Security: Pin GitHub Actions to immutable SHA hashes

[wroersma]

Summary
This PR updates GitHub Actions to their latest versions and pins them to specific SHA hashes rather than version tags to mitigate supply chain attack risks.

Security Rationale
Using version tags like @v4 creates a security vulnerability as the content behind those tags can be modified at any time by action maintainers or by attackers who compromise their accounts. Recent supply chain attacks like the xz vulnerability (CVE-2024-3094) demonstrate how dependencies can be compromised through trusted distribution mechanisms.

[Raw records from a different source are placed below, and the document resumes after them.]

(** ** Bytes and UTF-8 strings

    A Rust [String] is its sequence of UTF-8 bytes, a Rocq [string]; a
    [Vec<u8>] is a list of bytes.  Every string operation used by the sources
    has an ASCII pattern, for which the byte-wise reading is exact. *)

Abbreviation ascii := Ascii.ascii.
Abbreviation bytes := (list byte).

#[export] Instance byte_eq_dec : EqDecision byte := Byte.byte_eq_dec.

Definition as_bytes (s : string) : bytes := String.list_byte_of_string s.
Definition slen (s : string) : N := N.of_nat (String.length s).
Definition blen {A} (b : list A) : N := N.of_nat (length b).

Definition byte_of_N (x : N) : byte := default x00 (Byte.of_N (x mod 256)).

(** [to_le_bytes], for an integer of [n] bytes. *)
Fixpoint le_bytes (n : nat) (x : N) : bytes :=
  match n with
  | O => []
  | S n => byte_of_N x :: le_bytes n (x / 256)
  end.
Definition u64_le_bytes (x : N) : bytes := le_bytes 8 x.
#[global] Arguments u64_le_bytes : simpl never.
#[global] Arguments blen : simpl never.
#[global] Arguments slen : simpl never.

Fixpoint le_value (b : bytes) : N :=
  match b with
  | [] => 0
  | x :: b => Byte.to_N x + 256 * le_value b
  end.

Fixpoint chars_all (p : ascii → bool) (s : string) : bool :=
  match s with
  | EmptyString => true
  | String c s => p c && chars_all p s
  end.
Definition chars_any (p : ascii → bool) (s : string) : bool :=
  negb (chars_all (λ c, negb (p c)) s).

Definition is_ascii_digit (c : ascii) : bool :=
  (48 <=? Ascii.N_of_ascii c) && (Ascii.N_of_ascii c <=? 57).
Definition is_af (c : ascii) : bool :=
  (97 <=? Ascii.N_of_ascii c) && (Ascii.N_of_ascii c <=? 102).
Definition is_lower_hex_char (c : ascii) : bool := is_ascii_digit c || is_af c.
Definition is_ascii_hexdigit (c : ascii) : bool :=
  is_lower_hex_char c || ((65 <=? Ascii.N_of_ascii c) && (Ascii.N_of_ascii c <=? 70)).
Definition is_ascii_graphic (c : ascii) : bool :=
  (33 <=? Ascii.N_of_ascii c) && (Ascii.N_of_ascii c <=? 126).
Definition to_ascii_lower (c : ascii) : ascii :=
  if (65 <=? Ascii.N_of_ascii c) && (Ascii.N_of_ascii c <=? 90)
  then Ascii.ascii_of_N (Ascii.N_of_ascii c + 32) else c.

Fixpoint str_map (f : ascii → ascii) (s : string) : string :=
  match s with
  | EmptyString => EmptyString
  | String c s => String (f c) (str_map f s)
  end.
Definition to_ascii_lowercase (s : string) : string := str_map to_ascii_lower s.
Definition eq_ignore_ascii_case (s t : string) : bool :=
  String.eqb (to_ascii_lowercase s) (to_ascii_lowercase t).

Fixpoint strip_prefix (p s : string) : option string :=
  match p, s with
  | EmptyString, _ => Some s
  | String c p, String d s => if Ascii.eqb c d then strip_prefix p s else None
  | String _ _, EmptyString => None
  end.
Definition starts_with (p s : string) : bool :=
  match strip_prefix p s with Some _ => true | None => false end.

Fixpoint strip_suffix (q s : string) : option string :=
  if String.eqb s q then Some EmptyString
  else match s with
       | EmptyString => None
       | String c s => option_map (String c) (strip_suffix q s)
       end.
Definition ends_with (q s : string) : bool :=
  match strip_suffix q s with Some _ => true | None => false end.

Fixpoint str_contains (needle s : string) : bool :=
  starts_with needle s ||
  match s with EmptyString => false | String _ s => str_contains needle s end.

Fixpoint char_contains (c : ascii) (s : string) : bool :=
  match s with
  | EmptyString => false
  | String d s => Ascii.eqb c d || char_contains c s
  end.

(** [str::split] on a one-byte pattern; never empty. *)
Fixpoint split (c : ascii) (s : string) : list string :=
  match s with
  | EmptyString => [EmptyString]
  | String d s =>
      if Ascii.eqb c d then EmptyString :: split c s
      else match split c s with
           | [] => [String d EmptyString]
           | w :: ws => String d w :: ws
           end
  end.

Fixpoint split_once (c : ascii) (s : string) : option (string * string) :=
  match s with
  | EmptyString => None
  | String d s =>
      if Ascii.eqb c d then Some (EmptyString, s)
      else option_map (λ '(a, b), (String d a, b)) (split_once c s)
  end.

(** The byte slice [&s[n..]]. *)
Fixpoint str_drop (n : nat) (s : string) : string :=
  match n, s with
  | O, _ => s
  | S n, String _ s => str_drop n s
  | S _, EmptyString => EmptyString
  end.

(** [slice::windows(2)] with [any]. *)
Fixpoint windows2_any {A} (p : A → A → bool) (l : list A) : bool :=
  match l with
  | x :: ((y :: _) as l') => p x y || windows2_any p l'
  | _ => false
  end.

(** ** [BTreeMap<String, V>]: an association list sorted by key

    [btree_insert] returns the value it replaced, as [BTreeMap::insert]. *)
Fixpoint btree_insert {V} (k : string) (v : V) (m : list (string * V))
    : option V * list (string * V) :=
  match m with
  | [] => (None, [(k, v)])
  | (k', v') :: m' =>
      match String.compare k k' with
      | Eq => (Some v', (k, v) :: m')
      | Lt => (None, (k, v) :: m)
      | Gt => let '(o, m'') := btree_insert k v m' in (o, (k', v') :: m'')
      end
  end.

(** The nested loop [for (i, x) in it.enumerate() { for y in it.skip(i + 1) }]. *)
Fixpoint try_pairs {A E} (f : A → A → result unit E) (l : list A) : result unit E :=
  match l with
  | [] => Ok tt
  | x :: l => try_for (f x) l ;? try_pairs f l
  end.

(** ** Lemmas on results *)

Lemma res_bind_Ok {A B E} (e : result A E) (k : A → result B E) b :
  res_bind e k = Ok b ↔ ∃ a, e = Ok a ∧ k a = Ok b.
Proof. destruct e; simpl; naive_solver. Qed.

Lemma res_bind_unit {E} (e k : result unit E) : (e ;? k) = Ok tt ↔ e = Ok tt ∧ k = Ok tt.
Proof. destruct e as [[]|]; simpl; naive_solver. Qed.

Lemma res_bind_Err {A B E} (e : result A E) (k : A → result B E) err :
  res_bind e k = Err err ↔ e = Err err ∨ ∃ a, e = Ok a ∧ k a = Err err.
Proof. destruct e; simpl; naive_solver. Qed.

Lemma map_err_Ok {A E F} (f : E → F) (e : result A E) a :
  map_err f e = Ok a ↔ e = Ok a.
Proof. destruct e; simpl; naive_solver. Qed.

Lemma res_map_Ok {A B E} (f : A → B) (e : result A E) b :
  res_map f e = Ok b ↔ ∃ a, e = Ok a ∧ b = f a.
Proof. destruct e; simpl; naive_solver. Qed.

Lemma ok_or_Ok {A E} (o : option A) (err : E) a :
  ok_or o err = Ok a ↔ o = Some a.
Proof. destruct o; simpl; naive_solver. Qed.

By pinning to immutable SHA hashes, we ensure that the exact code run by our workflows is never silently changed.

Changes
This PR updates multiple GitHub Actions to their latest versions, including:

• actions/checkout from v4 to v4.2.2 (11bd71901bbe5b1630ceea73d27597364c9af683)
• codecov/codecov-action from v4 to v5.4.0
• actions/setup-go from v5 to v5.3.0
• actions/setup-python from v5 to v5.4.0
• actions/upload-artifact from v4 to v4.6.1
• actions/download-artifact from v4 to v4.1.9
• softprops/action-gh-release from v2 to v2.2.1
• actions/setup-node from v4 to v4.2.0
• actions/configure-pages from v4 to v5.0.0
• actions/cache from v4 to v4.2.2

Notable Security Improvements

• All actions are now pinned to specific SHA hashes instead of version tags
• Updates include security patches from newer versions
• Eliminates the risk of a compromised action repository affecting CI/CD security

Testing
All workflows have been validated to ensure they continue to function with the updated action versions.

---

🔒 This PR was created to enhance the security posture of the yara-x GitHub workflow pipeline.